While Android and iOS phones and devices are taking over the consumer market, it can be easy to lose sight of whats appropriate for use in business. Many large corporations are still issuing their employees with BlackBerries, and with good reason. They are often more secure than other varieties of smartphone and overall better at providing functionality that business users want. Many of your colleagues are probably available via Blackberry messenger and your email is both more secure and faster. The BlackBerry Torch introduces OS 6 to the smartphone market; while not as great for consumers, it does offer up some advantages to those who would like to stick with the BlackBerry brand.
1.The BlackBerry Torch is a rare hybrid of both touchscreen and keyboard. Its perfect for those who want the ease of a touch screen for selecting things, but need the keyboard to type lengthy emails or quick messages. The touchscreen on the Torch recognises most of the universal gestures, like pinch to zoom, so newcomers used to an iPhone or Android wont have much trouble adapting to the device.
2.BlackBerry now has an app store, which they have called BlackBerry App World. There are very few apps at present, but if youre already using a BlackBerry and just want slightly more functionality, you may find the store sufficient for your needs.
3.The BlackBerry mobile browser, which is based off of WebKit, is generally regarded as a surprisingly fast browser given the phones low processing specs.

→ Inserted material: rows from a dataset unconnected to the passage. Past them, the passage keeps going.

(** * YCSB-runner: the runner configuration reader (runner/config.py)

    A shallow embedding of [RunnerConfig] and of the parts of Python's
    [str] and [configparser] that it calls, followed by the properties of
    the configuration reader.

    Layout:
    - [Py]: the [str] methods and the [int()] conversion the code uses,
      on strings of code points below 256;
    - [configparser]: what a [ConfigParser] holds after [read], and its
      [sections], [get], [getint], [getboolean], with the interpolation
      of values that [get] performs;
    - [Runner]: [RunnerConfig] itself, parametric in the three names that
      [constants.py] provides ([SUPPORTED_DBS], [DEFAULT_TABLENAME],
      [RE_DBNAME_LABEL]);
    - [Registry]: an instance of those three names, for running the code
      on concrete configuration files. *)

From Stdlib Require Import ZArith Ascii String List.
From stdpp Require Import base option list strings gmap.

Local Open Scope string_scope.

(** ** Python strings *)

Module Py.

(** A character of a string stands for the code point of its number, so
    that a string here is a Python string of code points below 256
    (ASCII and the Latin-1 supplement). The methods below are Python's on
    such strings; a code point from 256 on has no counterpart here. *)

Definition in_range (lo hi : nat) (c : ascii) : bool :=
  let n := nat_of_ascii c in Nat.leb lo n && Nat.leb n hi.

Definition is_code (n : nat) (c : ascii) : bool :=
  Nat.eqb (nat_of_ascii c) n.

(** The letters with a lower-case form: [A] to [Z], and U+00C0 to U+00DE
    but for the multiplication sign U+00D7; the lower-case form is 32
    further. *)
Definition lower_char (c : ascii) : ascii :=
  if in_range 65 90 c || (in_range 192 222 c && negb (is_code 215 c))
  then ascii_of_nat (nat_of_ascii c + 32) else c.

(** [s.lower()] *)
Fixpoint lower (s : string) : string :=
  match s with
  | EmptyString => EmptyString
  | String c s' => String (lower_char c) (lower s')
  end.

(** [c.isspace()]: tab, newline, vertical tab, form feed, carriage
    return, the four separators 28..31, the blank, the next-line control
    U+0085 and the no-break space U+00A0. *)
Definition isspace (c : ascii) : bool :=
  in_range 9 13 c || in_range 28 32 c || is_code 133 c || is_code 160 c.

The browser is much faster and more accurate at display than both the iPhone and Android browsers, which is a significant perk for those who would rather browse the web on their phone than use an app.
Unfortunately, the BlackBerry has quite a few downsides as well. While its a perfectly serviceable smartphone, its not the game changer that its creator, Research in Motion, needs it to be in order to maintain and grow its marketshare in a space crowded with various Android phones and Apple fanboys.
1.The phone feels slow and dull. All of its specs are lower than the iPhone 4s and some Android models outpace even that. Its goal is to optimise battery life, but it ends up feeling outdated instead of more convenient. Some of its reactions are noticeably slower than on other phones, making it feel painfully last gen. Worse, its screen is only 480×360 pixels, which most new smartphones exceed. This means the screen seems fuzzy and dull in comparison with the glitzy iPhone or HTC Evo. Even its 5 MP camera is still only standard, not revolutionary, no matter how fast it takes a photo.
2.If you are interested in apps, BlackBerry is the clear last-runner. There are thousands of apps already available for both other leading smartphones; BlackBerry hasnt yet enticed developers to create new or even competing apps for their store. Theyre late to the game and not innovating enough to pull in the talent they need.
3.The BlackBerry is actually missing features that would make it truly useful for even business users. It doesnt have a front-facing camera like the iPhone 4 and several Android models, so its useless for video conferencing on the go. It still has a short battery life, lasting through a mere 5.5 hours of talk time, meaning that it will be on charge many nights and is completely unsuitable for international travel without a specialised adaptor.
Sure, the new BlackBerry Torch has apps, a media player, and a fancier camera, but it still doesnt outpace the other smartphones on the market. If the iPhone or an Android phone begins to implement security and email features of their own, RIM and the BlackBerry brand could be in serious trouble.